Karla Marie Gray (May 10, 1947 – February 19, 2017) was an American attorney and judge who served as the chief justice of the Montana Supreme Court; she was the first woman to serve as Chief Justice and to be elected to the Montana Supreme Court.

==Background==
Gray was born in Escanaba, Michigan. She attended Western Michigan University in Kalamazoo from 1965 to 1970, earning a B.A. and an M.A. in African history. She then moved to California, working as a clerk matron at the Mountain View Police Department.

She received a J.D. in 1976 from Hastings College of the Law in San Francisco, where she was an editor of the Hastings Law Journal. After law school, she moved to Butte, Montana, where she served as a law clerk for Senior United States District Court Judge William Daniel Murray.

==Law career==
After her clerkship ended in 1977, Gray practiced law as in-house corporate counsel for Atlantic Richfield and the Montana Power Company as well as in a solo practice.

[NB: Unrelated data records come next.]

Lemma deferred_loop_works fuel : ∀ e d,
  defcalls_ok d → CTR d < 32 → (∀ c e, Forall (λ i, 1 ≤ i ≤ CTR d) (again c e)) →
  deferred_loop handle has_pending_interrupts fuel e d =
  Ret ((λ e, (e, mkDefCalls (CTR d) 0 (DEFCALLS d))) <$> work (client_of d) fuel e (pending d)).
Proof.
  induction fuel as [|fuel IH]; intros e d Hd H32 Hag; [done|]. cbn [deferred_loop work]. rewrite has_tasks_pending, quiet by done.
  destruct (pending d) as [|i rest_] eqn:E.
  { cbn. do 3 f_equal. pose proof (has_tasks_pending d Hd) as Ht. rewrite E in Ht. unfold has_tasks in Ht. cbn in Ht.
    apply negb_false_iff, Z.eqb_eq in Ht. destruct d; cbn in *; by subst. }
  rewrite bool_decide_false by done. cbn [negb andb]. rewrite service_pending, E. cbv zeta.
  assert (Hi : 0 ≤ i < 32).
  { assert (i ∈ i :: rest_) as Hi by apply list_elem_of_here. rewrite <- E in Hi. apply list_elem_of_filter in Hi as [_ Hi%elem_of_seqZ]. lia. }
  pose proof (dc_slots d Hd) as Hs. set (d1 := mkDefCalls (CTR d) (Z.land (BITMASK d) (Z.lnot (Z.shiftl 1 i))) (DEFCALLS d)).
  assert (Hp1 : pending d1 = rest_) by (by apply pending_clear).
  assert (Hd1 : defcalls_ok d1).
  { destruct Hd as [H1 H2 H3 H4 H5]. split; cbn; try done.
    - apply Z.land_nonneg. by left.
    - intros j. rewrite Z.land_spec, andb_true_iff. intros [? _]. by apply H5. }
  destruct (lookup_lt_is_Some_2 (DEFCALLS d) (Z.to_nat i)) as [o Ho]; [lia|].
  unfold index_get. rewrite (proj2 (Z.ltb_ge i 0)), Ho by lia. cbn [mbind outcome_bind].
  replace (client_of d i) with o by (unfold client_of; by rewrite Ho). destruct o as [c|]; cbn [mbind outcome_bind].
  - destruct (set_all_ok (again c e) d1 Hd1 H32 (Hag c e)) as (d2 & E2 & Hd2 & Hc2 & Ht2 & Hp2). rewrite handle_act, E2. cbn [mbind outcome_bind].
    rewrite (IH _ d2) by (done || (by rewrite Hc2)). rewrite Hc2, Ht2, Hp2, Hp1. unfold client_of. by rewrite Ht2.
  - rewrite (IH _ d1) by done. by rewrite Hp1.
Qed.

(** Clients that schedule nothing are each called once, in order. *)
Lemma work_once client fuel : ∀ e l, (∀ c e, again c e = []) → ordered l → (length l < fuel)%nat →
  work client fuel e l = Some (foldl (λ e c, act c e) e (omap client l)).
Proof.
  induction fuel as [|fuel IH]; intros e l Hag Ho Hf; [lia|]. destruct l as [|i l]; [done|]. cbn [work omap list_omap] in *.
  pose proof (ordered_tail _ _ Ho) as Ho'. destruct (client i) as [c|]; [|apply IH; (done || cbn in Hf; lia)].
  rewrite Hag, <- Ho', IH by (done || cbn in Hf; lia). done.
Qed.
End delivery.

(** The slots are there whatever the board does. *)
Lemma boot_slots {Pr : Profile} ops : ∀ d d', boot ops d = Ret d' → length (DEFCALLS d') = length (DEFCALLS d).
Proof.
  induction ops as [|o ops IH]; cbn [boot]; intros d d' E; [by injection E as <-|].
  apply outcome_bind_Ret in E as (d1 & E1 & E). rewrite (IH _ _ E). destruct o as [|idx c|idx]; cbn in E1.
  - apply outcome_bind_Ret in E1 as ([j d2] & E1 & [= <-]). by apply outcome_bind_Ret in E1 as (x & _ & [= <- <-]).
  - injection E1 as <-. unfold DeferredCall_register. case_match; [done|]. cbn. by rewrite length_insert.
  - by apply outcome_bind_Ret in E1 as (b & _ & [= <-]).
Qed.

(** C35.  Deferred calls reach their clients, in both builds.  When a board has created,
    registered and scheduled deferred calls and [verify_setup] passes, every
    created call has a client, the pending calls are the scheduled ones, and,
    without interrupts, [execute_kernel_work] does what [work] does on that list:
    it calls the client of the least pending call, takes in what the client
    schedules, and ends with none pending.  When the clients schedule nothing,
    each scheduled call is handled exactly once, in ascending order, in one round
    each and one to find that none is left. *)
Theorem deferred_calls_delivered {Pr : Profile} {Ext} ops d (handle : Z → Ext * DeferredCalls → outcome (Ext * DeferredCalls))
    (act : Z → Ext → Ext) (again : Z → Ext → list Z) svc (has_pending_interrupts : Ext → bool) e fuel :
  uses_created 0 ops → boot ops defcalls_init = Ret d → verify_setup d = Ret tt →
  (∀ c e d, handle c (e, d) = (d ← set_all (again c e) d; Ret (act c e, d))) → (∀ c e, Forall (λ i, 1 ≤ i ≤ CTR d) (again c e)) →
  (∀ e, has_pending_interrupts e = false) → svc (e, d) = Ret (e, d) →
  (∀ i, 1 ≤ i ≤ CTR d → is_Some (client_of d i)) ∧
  pending d = scheduled ops ∧
  execute_kernel_work handle svc has_pending_interrupts fuel e d =
    Ret ((λ e, (e, mkDefCalls (CTR d) 0 (DEFCALLS d))) <$> work act again (client_of d) fuel e (scheduled ops)) ∧
  ((∀ c e, again c e = []) → (length (scheduled ops) < fuel)%nat →
    length (omap (client_of d) (scheduled ops)) = length (scheduled ops) ∧
    work act again (client_of d) fuel e (scheduled ops) = Some (foldl (λ e c, act c e) e (omap (client_of d) (scheduled ops)))).
Proof.
  intros Hu Hb Hv Hact Hag Hq Hsvc. pose proof (boot_slots _ _ _ Hb) as Hl.
  assert (H32 : CTR d < 32).
  { unfold verify_setup, zlen in Hv. rewrite Hl in Hv. change (length (DEFCALLS defcalls_init)) with 32%nat in Hv. destruct (Z.leb_spec (Z.of_nat 32) (CTR d)); [done|lia]. }
  pose proof (boot_ok _ _ _ defcalls_init_ok Hu H32 Hb) as Hd. destruct (verify_setup_registered d Hd Hv) as [_ Hreg].
  assert (Hc : ∀ i, 1 ≤ i ≤ CTR d → is_Some (client_of d i)) by (intros i Hi; destruct (Hreg i Hi) as [c Ec]; unfold client_of; rewrite Ec; by eexists).
  assert (Hp : pending d = scheduled ops).
  { apply filter_ext_in. intros i Hi%elem_of_seqZ. rewrite (boot_pending ops _ d i ltac:(lia) defcalls_init_ok Hu H32 Hb).
    cbn [BITMASK defcalls_init]. by rewrite Z.bits_0. }
  split_and!; [done|done| |].
  - unfold execute_kernel_work. rewrite Hsvc. cbn [mbind outcome_bind]. rewrite <- Hp. by apply deferred_loop_works.
  - intros Hn Hf. rewrite <- Hp in *. split; [|apply work_once; [done|apply pending_ordered|done]].
    assert (Hall : Forall (λ i, is_Some (client_of d i)) (pending d)).
    { apply Forall_forall. intros i [Hi _]%list_elem_of_filter. apply Hc. pose proof (dc_scheduled d Hd i Hi). lia. }
    clear -Hall. induction Hall as [|i l [c Ec] _ IH]; [done|]. cbn. rewrite Ec. cbn. by rewrite IH.
Qed.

During the 1980s, she was a lobbyist at the Montana Legislature, representing the Montana Trial Lawyers Association, Montana Power Company and related interests.

Governor Stan Stephens appointed Gray as an associate justice of the Montana Supreme Court in 1991, following the resignation of Diane Barz. Barz had been the first woman to serve on the court; Gray then became the second. Gray won election as an associate justice in 1992 and again in 1998. She subsequently became the first woman to be elected Chief Justice in 2000, defeating fellow sitting Justice Terry N. Trieweiler by 8,800 votes out of approximately 387,000 cast. Justice Gray retired from the bench in 2008.

Gray helped found the national Self Represented Litigants Network as well as co-authoring the nationwide judges’ manual on Self-Represented Litigants.

==Honors==
In 1992 Gray was named one of three distinguished alumni from Western Michigan University.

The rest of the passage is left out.